O futuro do (Direito do) Trabalho
Antes mesmo da pandemia, o mundo do trabalho já vinha passando por mudanças radicais decorrentes do desaparecimento, transformação ou inovação de vários setores da economia – fenômeno chamado por alguns de “Trabalho 4.0”. Com a pandemia, a situação se tornou ainda mais complexa.
Os impactos de curto prazo da Covid-19 foram severos: milhões de pessoas entraram em licença do trabalho ou perderam seus empregos; outras rapidamente se adaptaram ao trabalho em casa quando seus escritórios fecharam. Muitos outros trabalhadores foram considerados essenciais e continuaram a trabalhar em hospitais e supermercados, em caminhões de lixo e em depósitos para entregas de e-commerce, sob novos protocolos, para reduzir a disseminação do novo coronavírus. A pandemia levou empresas e consumidores a adotarem rapidamente novos comportamentos que provavelmente permanecerão entre nós mesmo após a pandemia. O trabalho remoto e as reuniões virtuais provavelmente continuarão presentes, embora com menos intensidade do que no pico da pandemia. A Covid-19 pode vir também a impulsionar a adoção mais rápida de automação e Inteligência Artificial, especialmente em locais de trabalho com grande proximidade física.
Essa alteração forçada no nosso modo de vida veio, como já dissemos, em meio a um tsunami de mudanças já enormes em nosso mercado de trabalho. Vivemos numa economia do conhecimento, na qual há uma enorme valorização do talento individual – com impactos positivos na estima social e na remuneração dos talentosos. Ocorre que, quanto mais importante e valorizado o talento se torna, mais raro ele é num mundo de trabalhadores sem habilidade ou educação adequadas para as novas exigências do mercado. Tudo isso acontece em meio a ciclos cada vez mais intensos de destruição, criação e transição de empregos ou trabalhos, causados pelas inovações tecnológicas.
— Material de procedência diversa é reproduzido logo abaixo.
(** * Gap extraction engine of the contemplation plugin (lib/extractor.js)

    A shallow embedding of the extractor module: the regular expressions it
    declares, [normalizeText], [stripContextBlocks], [extractGapsFromText]
    and [identifyGaps], together with the parts of the JavaScript runtime
    they rest on (string methods, regular-expression matching, property
    access on values).

    Strings.  A JavaScript string is a sequence of UTF-16 code units.  The
    embedding covers the code units below 256 (Latin-1): a string is a
    [list ascii], the character of code [n] standing for the code unit [n].
    All the literals of the module, [(c)] (169) and the sharp s (223)
    included, are in that range.

    Numbers.  The entropy score and its threshold are modelled by their exact
    rational value ([Q]); counts and clock readings are integers ([Z]).
    Numbers inside messages are integer-valued and print as JavaScript
    prints them, in exponent form from 10^21 on.

    Errors.  Reading a property of [null] or [undefined] throws, and so does
    the conversion to a string of an object whose own [toString] is not
    callable; both reach the caller of identifyGaps as a TypeError.

    Effects.  The module reads the wall clock ([Date.now()], [new Date()])
    and keeps state between calls in the [lastIndex] of its global RegExp
    objects.  Both are explicit here: identifyGaps takes the clock and the
    [lastIndex] of every pattern, and returns the [lastIndex] it leaves.  A
    call returns, throws, or runs for ever in a [while] loop; the last is
    shown never to happen.

    Two functions of the plugin around the extractor are embedded as well:
    [deepMerge], which index.js uses to lay the user's configuration over
    the defaults, and [buildPrompt] of lib/reflect.js, which writes the
    prompt of a contemplation pass. *)

From Stdlib Require Import Ascii String DecimalString.
From Stdlib Require DecimalPos DecimalZ.
From Stdlib Require Import ZArith QArith Bool Arith Lia List.
Import ListNotations.

Close Scope Q_scope.
Set Implicit Arguments.

(** ** Characters *)

Module Char.

Definition code (c : ascii) : N := N_of_ascii c.

Definition between (lo hi : N) (c : ascii) : bool :=
  (N.leb lo (code c) && N.leb (code c) hi)%bool.

(** WhiteSpace and LineTerminator code units (the set of [\s] and of
    [String.prototype.trim]) below 256. *)
Definition isSpace (c : ascii) : bool :=
  (between 9 13 c || N.eqb (code c) 32 || N.eqb (code c) 160)%bool.

(** LineTerminator: what [.] refuses. *)
Definition isLineTerminator (c : ascii) : bool :=
  (N.eqb (code c) 10 || N.eqb (code c) 13)%bool.

Definition isDigit (c : ascii) : bool := between 48 57 c.

(** [String.prototype.toLowerCase] on one code unit: A-Z and the Latin-1
    capitals 192..222 (the multiplication sign 215 apart) move up by 32. *)
Definition toLower (c : ascii) : ascii :=
  if (between 65 90 c || (between 192 222 c && negb (N.eqb (code c) 215)))%bool
  then ascii_of_N (code c + 32) else c.

(** The Canonicalize operation of case-insensitive matching (no unicode
    flag): the upper-case form when it is a single code unit.  The sharp s
    (223) has a two-letter upper case and stays; micro sign (181) and y
    diaeresis (255) have an upper case outside Latin-1 that no other code unit
    below 256 shares, so leaving them in place gives the same equalities. *)
Definition canonicalize (c : ascii) : ascii :=
  if (between 97 122 c || (between 224 254 c && negb (N.eqb (code c) 247)))%bool
  then ascii_of_N (code c - 32) else c.

Definition eqb_ci (ignoreCase : bool) (a b : ascii) : bool :=
  if ignoreCase then Ascii.eqb (canonicalize a) (canonicalize b)
  else Ascii.eqb a b.

End Char.

(** ** Strings *)

Abbreviation jsstring := (list ascii) (only parsing).

Definition str (s : string) : jsstring := list_ascii_of_string s.

Module Str.

Fixpoint dropWhile (f : ascii -> bool) (s : jsstring) : jsstring :=
  match s with
  | c :: s' => if f c then dropWhile f s' else s
  | [] => []
  end.

Definition trim (s : jsstring) : jsstring :=
  rev (dropWhile Char.isSpace (rev (dropWhile Char.isSpace s))).

Definition toLowerCase (s : jsstring) : jsstring := map Char.toLower s.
E como o Direito pode dar conta desse cenário desafiador? Recentemente, discussões sobre a aplicabilidade do Direito do Trabalho tradicional aos trabalhadores de aplicativos (da chamada “gig economy” ou economia do bico) ganharam destaque, inclusive na imprensa. Tais debates são importantes, pois tudo indica que a velha categoria do trabalho subordinado não capta a realidade desses trabalhadores, que transitam numa zona cinzenta entre a informalidade e a formalidade.
O futuro do Direito do Trabalho passa pelo reconhecimento de que aquele trabalho estável, que durava uma vida inteira em um só emprego, não é mais a regra entre nós. Isso implica uma mudança de paradigma: se, antes, o objetivo da legislação era manter um emprego protegido contra mudanças; no futuro, a dinâmica será garantir apoio nas situações inevitáveis de mudança! Em vez de resistir às transições, o Direito do Trabalho deverá aceitar a transição como um fato inerente ao trabalho.
Tudo isso vai requerer uma nova legislação laboral que cuide dos seguintes aspectos: normas que protejam a transição de um trabalho para outro, sem perder um mínimo de garantias sociais; o direito a uma carreira pessoal que transcenda o contrato individual de trabalho; o direito ao talento, combustível de nossa economia atual, combinando educação e trabalho, para que uma recolocação se torne mais fácil; e normas que diminuam a distância entre trabalhadores tradicionais e trabalhadores atípicos.
Enfim, o Direito do Trabalho deverá abraçar a flexibilidade, fruto da nova dinâmica das relações sociais, reconhecendo-a como fenômeno essencial das atividades laborais de um futuro que já bate à nossa porta.